What you should do: All lines with the word "eexists" must be pulled from the entries below.

Stored items

────────

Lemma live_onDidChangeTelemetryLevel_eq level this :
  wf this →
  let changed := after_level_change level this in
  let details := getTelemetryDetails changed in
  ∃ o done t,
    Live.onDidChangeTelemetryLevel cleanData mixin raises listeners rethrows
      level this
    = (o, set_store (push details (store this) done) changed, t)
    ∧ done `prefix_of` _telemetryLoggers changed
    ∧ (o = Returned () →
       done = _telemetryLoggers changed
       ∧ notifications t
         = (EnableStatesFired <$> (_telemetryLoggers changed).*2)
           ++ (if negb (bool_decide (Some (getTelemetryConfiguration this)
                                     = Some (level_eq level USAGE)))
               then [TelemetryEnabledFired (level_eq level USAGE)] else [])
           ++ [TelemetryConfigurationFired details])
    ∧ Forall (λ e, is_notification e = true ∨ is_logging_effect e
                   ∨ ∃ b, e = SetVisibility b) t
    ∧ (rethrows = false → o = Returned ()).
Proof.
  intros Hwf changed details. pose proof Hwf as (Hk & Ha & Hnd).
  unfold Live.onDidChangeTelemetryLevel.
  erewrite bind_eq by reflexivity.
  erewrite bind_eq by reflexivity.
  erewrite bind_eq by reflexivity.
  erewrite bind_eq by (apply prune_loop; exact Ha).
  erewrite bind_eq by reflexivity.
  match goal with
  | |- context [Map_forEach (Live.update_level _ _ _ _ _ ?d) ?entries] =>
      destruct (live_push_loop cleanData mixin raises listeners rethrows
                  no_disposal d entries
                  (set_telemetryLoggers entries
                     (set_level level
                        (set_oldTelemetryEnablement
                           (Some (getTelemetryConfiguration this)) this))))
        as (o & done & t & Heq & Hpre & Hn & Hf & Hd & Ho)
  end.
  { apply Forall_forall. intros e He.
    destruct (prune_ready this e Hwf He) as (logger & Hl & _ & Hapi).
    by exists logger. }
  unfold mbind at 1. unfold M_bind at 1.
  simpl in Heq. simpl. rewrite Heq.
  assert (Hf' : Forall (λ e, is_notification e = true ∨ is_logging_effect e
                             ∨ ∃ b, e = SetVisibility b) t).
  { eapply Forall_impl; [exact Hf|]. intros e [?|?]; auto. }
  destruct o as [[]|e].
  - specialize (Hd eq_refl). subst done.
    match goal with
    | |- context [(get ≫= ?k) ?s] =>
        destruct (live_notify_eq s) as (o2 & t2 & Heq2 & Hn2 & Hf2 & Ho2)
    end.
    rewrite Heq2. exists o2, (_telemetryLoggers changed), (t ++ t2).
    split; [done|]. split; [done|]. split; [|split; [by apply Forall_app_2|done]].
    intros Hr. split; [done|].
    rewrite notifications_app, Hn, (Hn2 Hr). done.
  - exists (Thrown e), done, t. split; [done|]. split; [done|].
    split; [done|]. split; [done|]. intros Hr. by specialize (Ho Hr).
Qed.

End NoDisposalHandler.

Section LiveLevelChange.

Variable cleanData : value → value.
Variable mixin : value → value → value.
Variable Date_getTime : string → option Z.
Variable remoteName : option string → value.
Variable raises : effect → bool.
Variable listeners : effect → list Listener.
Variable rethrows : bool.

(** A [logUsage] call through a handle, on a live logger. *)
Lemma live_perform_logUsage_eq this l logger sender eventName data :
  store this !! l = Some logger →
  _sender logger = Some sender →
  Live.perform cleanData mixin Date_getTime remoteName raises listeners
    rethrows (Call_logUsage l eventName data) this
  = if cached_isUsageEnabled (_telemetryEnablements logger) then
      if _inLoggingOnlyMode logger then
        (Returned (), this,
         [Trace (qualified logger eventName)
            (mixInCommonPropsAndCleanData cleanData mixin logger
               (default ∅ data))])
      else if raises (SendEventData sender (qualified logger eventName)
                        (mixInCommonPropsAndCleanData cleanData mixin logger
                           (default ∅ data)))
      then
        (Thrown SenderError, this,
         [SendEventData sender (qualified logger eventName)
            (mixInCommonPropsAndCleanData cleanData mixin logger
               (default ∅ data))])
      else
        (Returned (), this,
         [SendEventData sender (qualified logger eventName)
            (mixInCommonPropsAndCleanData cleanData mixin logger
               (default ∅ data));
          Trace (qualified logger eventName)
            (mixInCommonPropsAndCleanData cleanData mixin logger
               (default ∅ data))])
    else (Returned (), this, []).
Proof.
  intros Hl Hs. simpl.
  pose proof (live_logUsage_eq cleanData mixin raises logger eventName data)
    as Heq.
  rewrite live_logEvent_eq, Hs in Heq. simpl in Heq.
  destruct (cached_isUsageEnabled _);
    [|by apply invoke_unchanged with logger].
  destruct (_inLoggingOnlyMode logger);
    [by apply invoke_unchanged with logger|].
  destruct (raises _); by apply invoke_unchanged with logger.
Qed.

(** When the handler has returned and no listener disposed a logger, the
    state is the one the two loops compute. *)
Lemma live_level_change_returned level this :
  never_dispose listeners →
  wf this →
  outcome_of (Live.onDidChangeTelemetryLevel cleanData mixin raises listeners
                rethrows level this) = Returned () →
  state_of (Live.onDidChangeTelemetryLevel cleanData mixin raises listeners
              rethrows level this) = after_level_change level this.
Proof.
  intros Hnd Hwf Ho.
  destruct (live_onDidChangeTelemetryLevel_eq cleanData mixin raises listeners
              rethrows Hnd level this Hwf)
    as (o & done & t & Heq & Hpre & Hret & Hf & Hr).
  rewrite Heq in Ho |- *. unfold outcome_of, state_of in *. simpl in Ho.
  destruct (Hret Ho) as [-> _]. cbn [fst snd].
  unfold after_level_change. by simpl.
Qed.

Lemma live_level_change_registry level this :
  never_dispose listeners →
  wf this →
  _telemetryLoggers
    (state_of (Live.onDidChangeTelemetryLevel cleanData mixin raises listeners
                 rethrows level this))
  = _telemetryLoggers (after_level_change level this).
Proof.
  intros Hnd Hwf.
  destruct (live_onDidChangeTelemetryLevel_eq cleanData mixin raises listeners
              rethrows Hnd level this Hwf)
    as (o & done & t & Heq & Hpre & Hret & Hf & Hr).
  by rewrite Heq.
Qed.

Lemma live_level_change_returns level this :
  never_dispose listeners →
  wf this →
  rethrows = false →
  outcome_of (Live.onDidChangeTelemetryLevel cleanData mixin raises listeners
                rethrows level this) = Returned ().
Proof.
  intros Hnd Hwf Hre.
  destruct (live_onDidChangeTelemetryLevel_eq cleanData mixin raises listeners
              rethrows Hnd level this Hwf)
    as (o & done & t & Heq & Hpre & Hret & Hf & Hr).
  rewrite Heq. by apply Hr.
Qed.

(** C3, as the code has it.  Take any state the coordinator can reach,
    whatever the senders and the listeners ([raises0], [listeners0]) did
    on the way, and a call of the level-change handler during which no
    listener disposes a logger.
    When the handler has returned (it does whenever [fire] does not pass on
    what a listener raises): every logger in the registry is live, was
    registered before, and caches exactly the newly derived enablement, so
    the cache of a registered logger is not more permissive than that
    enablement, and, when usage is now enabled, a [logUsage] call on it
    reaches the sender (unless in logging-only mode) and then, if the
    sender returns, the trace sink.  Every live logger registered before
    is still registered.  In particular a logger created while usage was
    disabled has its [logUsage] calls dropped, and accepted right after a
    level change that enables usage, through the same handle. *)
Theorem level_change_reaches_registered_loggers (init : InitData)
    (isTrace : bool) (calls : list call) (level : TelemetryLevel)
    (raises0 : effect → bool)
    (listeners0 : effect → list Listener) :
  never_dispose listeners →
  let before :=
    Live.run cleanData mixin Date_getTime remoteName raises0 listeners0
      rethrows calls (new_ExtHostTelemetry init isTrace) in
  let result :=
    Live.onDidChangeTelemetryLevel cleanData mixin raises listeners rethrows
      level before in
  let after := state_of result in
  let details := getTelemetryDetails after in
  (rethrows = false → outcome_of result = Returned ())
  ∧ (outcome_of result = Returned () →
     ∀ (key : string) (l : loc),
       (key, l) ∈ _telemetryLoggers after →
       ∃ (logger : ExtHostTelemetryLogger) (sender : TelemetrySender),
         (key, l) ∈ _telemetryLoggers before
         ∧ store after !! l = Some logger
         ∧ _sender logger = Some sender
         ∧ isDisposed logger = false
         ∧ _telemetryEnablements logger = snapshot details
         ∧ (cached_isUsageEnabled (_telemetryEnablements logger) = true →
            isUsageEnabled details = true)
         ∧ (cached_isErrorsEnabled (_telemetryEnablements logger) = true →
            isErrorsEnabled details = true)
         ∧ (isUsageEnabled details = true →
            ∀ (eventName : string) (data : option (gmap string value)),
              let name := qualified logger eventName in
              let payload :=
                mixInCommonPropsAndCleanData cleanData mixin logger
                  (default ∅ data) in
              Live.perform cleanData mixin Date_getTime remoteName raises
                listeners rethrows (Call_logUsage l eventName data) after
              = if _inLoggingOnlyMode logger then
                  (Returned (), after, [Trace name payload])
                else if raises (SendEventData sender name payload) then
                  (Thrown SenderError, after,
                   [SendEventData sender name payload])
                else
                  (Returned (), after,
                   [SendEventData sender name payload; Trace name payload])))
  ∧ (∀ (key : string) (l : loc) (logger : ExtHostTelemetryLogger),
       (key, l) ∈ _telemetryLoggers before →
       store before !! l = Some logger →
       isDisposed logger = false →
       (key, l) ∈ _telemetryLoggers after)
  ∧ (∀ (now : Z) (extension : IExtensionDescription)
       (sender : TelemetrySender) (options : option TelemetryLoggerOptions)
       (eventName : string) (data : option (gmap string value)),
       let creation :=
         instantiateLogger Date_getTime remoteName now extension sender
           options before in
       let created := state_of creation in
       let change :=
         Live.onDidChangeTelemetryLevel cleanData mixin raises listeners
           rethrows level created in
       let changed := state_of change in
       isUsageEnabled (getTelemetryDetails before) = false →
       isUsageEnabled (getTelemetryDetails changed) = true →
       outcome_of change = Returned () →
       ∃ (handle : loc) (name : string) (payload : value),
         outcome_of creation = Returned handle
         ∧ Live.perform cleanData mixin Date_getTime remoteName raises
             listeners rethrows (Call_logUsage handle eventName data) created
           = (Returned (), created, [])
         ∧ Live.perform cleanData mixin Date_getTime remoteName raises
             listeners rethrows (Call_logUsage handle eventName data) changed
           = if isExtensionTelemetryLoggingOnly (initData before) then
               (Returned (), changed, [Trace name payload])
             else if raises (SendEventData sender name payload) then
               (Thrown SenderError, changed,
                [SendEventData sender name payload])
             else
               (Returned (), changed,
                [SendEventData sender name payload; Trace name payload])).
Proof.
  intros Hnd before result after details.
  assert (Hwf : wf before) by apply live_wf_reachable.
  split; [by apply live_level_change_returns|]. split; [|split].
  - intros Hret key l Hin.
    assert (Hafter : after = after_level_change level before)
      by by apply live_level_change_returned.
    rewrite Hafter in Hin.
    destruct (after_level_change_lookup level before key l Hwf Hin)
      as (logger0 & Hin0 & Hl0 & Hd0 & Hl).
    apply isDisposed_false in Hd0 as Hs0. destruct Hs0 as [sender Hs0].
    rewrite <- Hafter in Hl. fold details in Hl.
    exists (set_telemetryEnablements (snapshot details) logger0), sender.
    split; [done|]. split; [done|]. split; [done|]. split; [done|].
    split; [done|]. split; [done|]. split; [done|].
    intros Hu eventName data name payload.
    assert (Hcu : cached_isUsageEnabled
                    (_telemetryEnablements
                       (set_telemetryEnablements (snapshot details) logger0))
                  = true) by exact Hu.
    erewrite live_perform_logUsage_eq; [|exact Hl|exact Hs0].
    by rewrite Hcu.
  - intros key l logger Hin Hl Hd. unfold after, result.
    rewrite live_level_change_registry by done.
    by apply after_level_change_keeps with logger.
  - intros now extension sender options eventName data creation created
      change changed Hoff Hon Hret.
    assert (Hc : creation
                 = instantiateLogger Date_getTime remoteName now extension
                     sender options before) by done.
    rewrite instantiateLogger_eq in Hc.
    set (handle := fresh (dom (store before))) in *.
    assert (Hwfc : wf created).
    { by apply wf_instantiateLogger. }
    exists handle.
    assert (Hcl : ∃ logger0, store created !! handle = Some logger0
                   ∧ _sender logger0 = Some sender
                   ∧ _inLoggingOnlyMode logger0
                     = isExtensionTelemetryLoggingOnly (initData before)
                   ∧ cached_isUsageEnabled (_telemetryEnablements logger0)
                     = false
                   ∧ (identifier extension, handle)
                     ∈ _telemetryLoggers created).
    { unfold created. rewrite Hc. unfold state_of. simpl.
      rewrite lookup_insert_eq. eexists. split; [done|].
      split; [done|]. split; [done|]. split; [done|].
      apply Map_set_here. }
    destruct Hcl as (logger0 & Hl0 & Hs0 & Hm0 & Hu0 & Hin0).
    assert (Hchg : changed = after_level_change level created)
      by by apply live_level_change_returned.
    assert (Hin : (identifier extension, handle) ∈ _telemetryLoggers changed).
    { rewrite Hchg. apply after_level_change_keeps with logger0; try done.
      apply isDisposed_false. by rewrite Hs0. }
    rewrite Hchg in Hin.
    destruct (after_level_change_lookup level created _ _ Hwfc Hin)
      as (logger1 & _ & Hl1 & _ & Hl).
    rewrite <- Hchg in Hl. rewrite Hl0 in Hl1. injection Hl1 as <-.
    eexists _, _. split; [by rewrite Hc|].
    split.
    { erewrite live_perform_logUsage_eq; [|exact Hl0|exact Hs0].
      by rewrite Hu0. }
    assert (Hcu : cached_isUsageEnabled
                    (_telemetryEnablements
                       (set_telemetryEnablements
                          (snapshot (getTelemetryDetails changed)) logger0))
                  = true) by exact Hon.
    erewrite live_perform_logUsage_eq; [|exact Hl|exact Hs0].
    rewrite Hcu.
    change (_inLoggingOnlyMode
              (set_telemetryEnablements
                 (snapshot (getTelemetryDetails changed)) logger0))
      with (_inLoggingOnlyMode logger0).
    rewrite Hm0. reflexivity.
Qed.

────────

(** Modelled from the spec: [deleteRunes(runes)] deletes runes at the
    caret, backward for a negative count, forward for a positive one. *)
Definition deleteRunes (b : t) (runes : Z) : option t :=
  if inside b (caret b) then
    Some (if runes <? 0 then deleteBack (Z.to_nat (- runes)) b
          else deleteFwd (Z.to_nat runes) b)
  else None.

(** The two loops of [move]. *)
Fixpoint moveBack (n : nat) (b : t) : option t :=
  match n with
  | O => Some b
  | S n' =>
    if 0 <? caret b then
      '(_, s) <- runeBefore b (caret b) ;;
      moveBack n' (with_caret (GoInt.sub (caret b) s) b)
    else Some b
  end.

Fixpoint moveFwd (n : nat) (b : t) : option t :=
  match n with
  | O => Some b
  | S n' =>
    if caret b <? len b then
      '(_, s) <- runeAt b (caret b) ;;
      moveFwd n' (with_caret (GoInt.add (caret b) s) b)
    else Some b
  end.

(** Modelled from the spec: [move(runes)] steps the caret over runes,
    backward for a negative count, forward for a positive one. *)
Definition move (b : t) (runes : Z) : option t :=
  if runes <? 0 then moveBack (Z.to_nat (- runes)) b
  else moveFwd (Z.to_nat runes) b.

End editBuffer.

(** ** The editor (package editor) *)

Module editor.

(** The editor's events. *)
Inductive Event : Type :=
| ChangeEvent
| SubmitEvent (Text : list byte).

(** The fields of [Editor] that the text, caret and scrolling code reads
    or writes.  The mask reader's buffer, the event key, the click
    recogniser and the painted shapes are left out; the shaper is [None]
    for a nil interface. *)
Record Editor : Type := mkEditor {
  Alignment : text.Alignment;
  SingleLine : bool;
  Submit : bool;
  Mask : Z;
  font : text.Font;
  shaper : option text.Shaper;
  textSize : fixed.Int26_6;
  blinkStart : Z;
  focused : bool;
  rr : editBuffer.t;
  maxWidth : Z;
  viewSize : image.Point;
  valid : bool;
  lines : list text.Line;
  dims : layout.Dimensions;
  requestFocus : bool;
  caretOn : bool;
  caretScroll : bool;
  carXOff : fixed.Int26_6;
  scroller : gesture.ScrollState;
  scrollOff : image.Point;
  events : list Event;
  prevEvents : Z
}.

────────

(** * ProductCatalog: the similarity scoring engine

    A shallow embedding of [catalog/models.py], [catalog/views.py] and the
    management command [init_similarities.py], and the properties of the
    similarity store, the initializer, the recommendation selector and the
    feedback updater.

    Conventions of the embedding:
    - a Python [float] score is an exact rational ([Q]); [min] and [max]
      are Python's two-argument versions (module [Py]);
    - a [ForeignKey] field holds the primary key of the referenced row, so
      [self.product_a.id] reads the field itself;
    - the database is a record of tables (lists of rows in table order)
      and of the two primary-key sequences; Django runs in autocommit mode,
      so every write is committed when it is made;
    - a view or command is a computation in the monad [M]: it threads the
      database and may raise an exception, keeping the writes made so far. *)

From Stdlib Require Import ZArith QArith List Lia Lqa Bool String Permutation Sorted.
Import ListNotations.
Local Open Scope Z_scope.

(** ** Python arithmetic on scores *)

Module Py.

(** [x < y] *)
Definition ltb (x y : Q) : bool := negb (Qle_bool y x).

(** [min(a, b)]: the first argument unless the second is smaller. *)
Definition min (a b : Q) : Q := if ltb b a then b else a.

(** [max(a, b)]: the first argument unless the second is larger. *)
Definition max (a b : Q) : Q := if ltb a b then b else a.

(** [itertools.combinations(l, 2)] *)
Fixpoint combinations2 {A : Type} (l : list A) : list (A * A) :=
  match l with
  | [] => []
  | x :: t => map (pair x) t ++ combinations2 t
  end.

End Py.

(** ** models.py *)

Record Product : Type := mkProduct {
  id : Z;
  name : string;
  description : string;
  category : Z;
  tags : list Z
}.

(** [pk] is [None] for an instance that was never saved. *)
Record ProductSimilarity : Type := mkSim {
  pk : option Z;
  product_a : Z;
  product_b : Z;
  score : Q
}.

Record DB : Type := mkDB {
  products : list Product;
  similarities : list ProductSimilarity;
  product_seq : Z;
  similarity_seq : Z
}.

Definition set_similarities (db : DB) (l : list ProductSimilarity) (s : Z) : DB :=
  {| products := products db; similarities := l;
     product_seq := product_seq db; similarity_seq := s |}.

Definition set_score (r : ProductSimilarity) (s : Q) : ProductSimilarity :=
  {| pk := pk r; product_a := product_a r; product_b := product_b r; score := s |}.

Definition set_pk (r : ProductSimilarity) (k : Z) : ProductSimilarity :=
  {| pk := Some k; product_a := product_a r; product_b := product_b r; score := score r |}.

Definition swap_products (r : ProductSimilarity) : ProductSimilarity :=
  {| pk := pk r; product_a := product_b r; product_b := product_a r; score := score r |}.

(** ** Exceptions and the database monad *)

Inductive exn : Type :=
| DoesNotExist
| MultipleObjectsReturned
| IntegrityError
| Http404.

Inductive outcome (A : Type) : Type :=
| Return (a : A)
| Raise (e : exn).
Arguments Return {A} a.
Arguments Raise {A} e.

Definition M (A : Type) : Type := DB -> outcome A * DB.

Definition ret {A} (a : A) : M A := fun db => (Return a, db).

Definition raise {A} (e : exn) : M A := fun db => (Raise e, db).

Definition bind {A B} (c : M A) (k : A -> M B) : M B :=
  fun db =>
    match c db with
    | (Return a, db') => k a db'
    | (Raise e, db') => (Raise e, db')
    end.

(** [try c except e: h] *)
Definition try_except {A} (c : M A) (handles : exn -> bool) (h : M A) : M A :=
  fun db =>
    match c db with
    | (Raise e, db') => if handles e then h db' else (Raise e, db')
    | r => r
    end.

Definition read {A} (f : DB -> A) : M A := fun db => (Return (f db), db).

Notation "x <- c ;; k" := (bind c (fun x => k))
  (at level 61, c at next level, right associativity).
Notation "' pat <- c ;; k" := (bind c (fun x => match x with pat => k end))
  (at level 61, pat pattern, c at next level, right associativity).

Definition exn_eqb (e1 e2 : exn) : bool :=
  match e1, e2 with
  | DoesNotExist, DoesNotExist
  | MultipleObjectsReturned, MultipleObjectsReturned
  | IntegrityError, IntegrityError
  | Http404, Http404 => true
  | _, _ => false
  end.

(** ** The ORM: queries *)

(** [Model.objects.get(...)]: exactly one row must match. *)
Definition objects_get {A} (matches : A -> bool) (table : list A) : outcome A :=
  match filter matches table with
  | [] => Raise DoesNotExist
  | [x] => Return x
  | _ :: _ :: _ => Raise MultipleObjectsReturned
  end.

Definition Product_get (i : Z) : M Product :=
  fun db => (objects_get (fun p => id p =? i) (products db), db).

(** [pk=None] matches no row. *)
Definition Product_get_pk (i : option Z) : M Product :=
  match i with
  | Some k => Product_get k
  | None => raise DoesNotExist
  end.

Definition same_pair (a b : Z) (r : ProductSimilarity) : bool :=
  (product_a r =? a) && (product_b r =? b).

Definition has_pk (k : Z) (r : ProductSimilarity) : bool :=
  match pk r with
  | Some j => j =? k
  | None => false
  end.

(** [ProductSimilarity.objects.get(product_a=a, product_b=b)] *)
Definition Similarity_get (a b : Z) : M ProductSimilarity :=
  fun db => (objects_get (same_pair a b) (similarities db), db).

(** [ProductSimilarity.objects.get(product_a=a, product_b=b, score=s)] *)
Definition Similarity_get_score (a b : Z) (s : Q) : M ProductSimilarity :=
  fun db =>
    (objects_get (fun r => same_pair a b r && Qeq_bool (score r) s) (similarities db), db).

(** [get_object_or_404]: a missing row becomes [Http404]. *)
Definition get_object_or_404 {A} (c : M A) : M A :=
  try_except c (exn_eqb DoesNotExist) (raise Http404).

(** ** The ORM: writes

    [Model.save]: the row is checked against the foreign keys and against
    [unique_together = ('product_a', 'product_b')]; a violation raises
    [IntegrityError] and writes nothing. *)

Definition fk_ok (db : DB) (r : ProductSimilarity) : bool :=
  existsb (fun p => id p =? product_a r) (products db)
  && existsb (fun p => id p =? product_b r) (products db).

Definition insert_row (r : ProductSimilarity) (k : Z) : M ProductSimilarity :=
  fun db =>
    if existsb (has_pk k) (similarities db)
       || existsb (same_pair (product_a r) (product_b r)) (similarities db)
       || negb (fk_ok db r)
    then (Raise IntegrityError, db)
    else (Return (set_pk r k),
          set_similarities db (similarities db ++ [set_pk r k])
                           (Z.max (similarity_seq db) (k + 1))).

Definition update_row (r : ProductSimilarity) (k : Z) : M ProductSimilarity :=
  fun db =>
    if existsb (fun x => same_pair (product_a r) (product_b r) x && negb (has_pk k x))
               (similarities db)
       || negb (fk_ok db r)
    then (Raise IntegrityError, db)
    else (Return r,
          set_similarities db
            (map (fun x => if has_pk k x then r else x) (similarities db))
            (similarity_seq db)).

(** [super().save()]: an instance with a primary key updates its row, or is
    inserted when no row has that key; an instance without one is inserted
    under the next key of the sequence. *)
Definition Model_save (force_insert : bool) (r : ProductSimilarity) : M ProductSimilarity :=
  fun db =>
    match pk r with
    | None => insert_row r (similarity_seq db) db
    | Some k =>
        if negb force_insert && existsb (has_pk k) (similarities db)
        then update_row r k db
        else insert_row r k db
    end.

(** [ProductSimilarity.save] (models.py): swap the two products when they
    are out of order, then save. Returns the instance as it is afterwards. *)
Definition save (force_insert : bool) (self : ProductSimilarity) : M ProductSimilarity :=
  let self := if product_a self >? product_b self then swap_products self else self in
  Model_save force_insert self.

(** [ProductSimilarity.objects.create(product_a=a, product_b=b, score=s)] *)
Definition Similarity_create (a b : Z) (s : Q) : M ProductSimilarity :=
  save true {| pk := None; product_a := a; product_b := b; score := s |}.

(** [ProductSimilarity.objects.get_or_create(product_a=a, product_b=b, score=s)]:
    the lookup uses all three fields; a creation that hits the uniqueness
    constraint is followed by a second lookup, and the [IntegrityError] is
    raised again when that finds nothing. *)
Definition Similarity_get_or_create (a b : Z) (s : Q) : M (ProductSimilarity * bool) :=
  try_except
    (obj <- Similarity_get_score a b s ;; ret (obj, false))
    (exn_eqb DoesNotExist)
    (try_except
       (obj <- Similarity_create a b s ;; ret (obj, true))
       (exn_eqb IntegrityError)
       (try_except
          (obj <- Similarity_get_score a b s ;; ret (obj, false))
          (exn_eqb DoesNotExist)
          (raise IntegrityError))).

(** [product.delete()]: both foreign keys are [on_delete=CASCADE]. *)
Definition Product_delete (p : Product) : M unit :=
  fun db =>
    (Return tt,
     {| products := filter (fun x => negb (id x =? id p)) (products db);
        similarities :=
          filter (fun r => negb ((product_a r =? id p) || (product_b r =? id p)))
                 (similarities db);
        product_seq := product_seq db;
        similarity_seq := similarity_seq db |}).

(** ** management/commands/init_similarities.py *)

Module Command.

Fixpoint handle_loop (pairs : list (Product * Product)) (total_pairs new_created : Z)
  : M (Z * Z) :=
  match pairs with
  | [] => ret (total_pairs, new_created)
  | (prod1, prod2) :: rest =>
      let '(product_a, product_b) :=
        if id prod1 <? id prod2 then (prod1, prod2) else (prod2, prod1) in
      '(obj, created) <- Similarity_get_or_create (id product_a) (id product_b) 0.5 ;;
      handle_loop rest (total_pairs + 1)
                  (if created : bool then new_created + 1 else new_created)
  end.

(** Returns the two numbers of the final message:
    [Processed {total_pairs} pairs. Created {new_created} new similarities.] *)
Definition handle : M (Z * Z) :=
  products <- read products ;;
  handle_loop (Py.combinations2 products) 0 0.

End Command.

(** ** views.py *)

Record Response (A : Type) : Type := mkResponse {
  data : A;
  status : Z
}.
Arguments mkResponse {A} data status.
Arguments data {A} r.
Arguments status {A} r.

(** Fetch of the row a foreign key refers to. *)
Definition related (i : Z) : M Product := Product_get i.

────────

Written response:
      rewrite lookup_insert_eq. eexists. split; [done|].
    eexists _, _. split; [by rewrite Hc|].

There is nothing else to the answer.